*** RECORDS FOR THIS EXERCISE Section Begins ***
(** Rows 1 to 3 of the cache [6] from [3]; [1] is the other cache. *)
Lemma kv_cache_append_writes_slice_witness :
  exists h, kv_cache_append 3 5 1 6 1 table_world = (Ret tt, with_heap table_world h) /\ inv Arrays.rt ∅ (with_heap table_world h) /\
    rows_set (1 * 2) (3 * 2) (words (w_heap table_world) (t_data t3)) (words (w_heap table_world) (t_data t6)) (words h (t_data t6)) (4 * 2) /\
    rows_set (1 * 2) (3 * 2) (words (w_heap table_world) (t_data t5)) (words (w_heap table_world) (t_data t1)) (words h (t_data t1)) (4 * 2) /\
    forall b, is_Some (w_heap table_world !! b) -> owned_block t6 <> Some b -> owned_block t1 <> Some b -> h !! b = w_heap table_world !! b.
Proof.
  pose proof (kv_cache_append_writes_slice Arrays.rt ∅ table_world 3 5 6 1 t3 t5 t6 t1 1 3 4 2) as H.
  assert (E : ((0 <=? 1) && (1 + 3 <=? 4))%bool = true) by done. rewrite E in H. apply H; at_table.
Defined.

Lemma concat_batched_rows_joins_witness :
  let parts := [Some 3%positive; None; Some 5%positive] in
  let total := total_cols (laid table_world parts 0) in
  (concat_batched_rows Arrays.rt parts 4 table_world).1 = Ret tt /\ total = 4 /\
  outcome Arrays.rt ∅ table_world 4 Tensor_default 3 total FP32
    (fun y => forall t off b j, (t, off) ∈ laid table_world parts 0 -> 0 <= b < 3 -> 0 <= j < t_cols t ->
       y (b * total + (off + j)) = words (w_heap table_world) (t_data t) (b * t_cols t + j))
    (concat_batched_rows Arrays.rt parts 4 table_world).
Proof.
  intros parts total. split; [vm_compute; reflexivity|]. split; [vm_compute; reflexivity|].
  apply (concat_batched_rows_joins Arrays.rt Arrays.arrays_lawful ∅ table_world (Arrays.world_inv _ table_fits) 4 Tensor_default
    (table_obj 4 None eq_refl) Arrays.blank_output 3 ltac:(by_value) parts); [|done|by vm_compute|vm_compute; congruence].
  repeat constructor; [exists t3|exists t5]; (split; [by apply table_operand|split; [done|split; [by_value|done]]]).
Defined.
*** RECORDS FOR THIS EXERCISE Section Ends ***
WHAT TO PRODUCE
Say how many lines in the records hold "forall", with the number as the whole reply.

ANSWER TO THIS TASK
2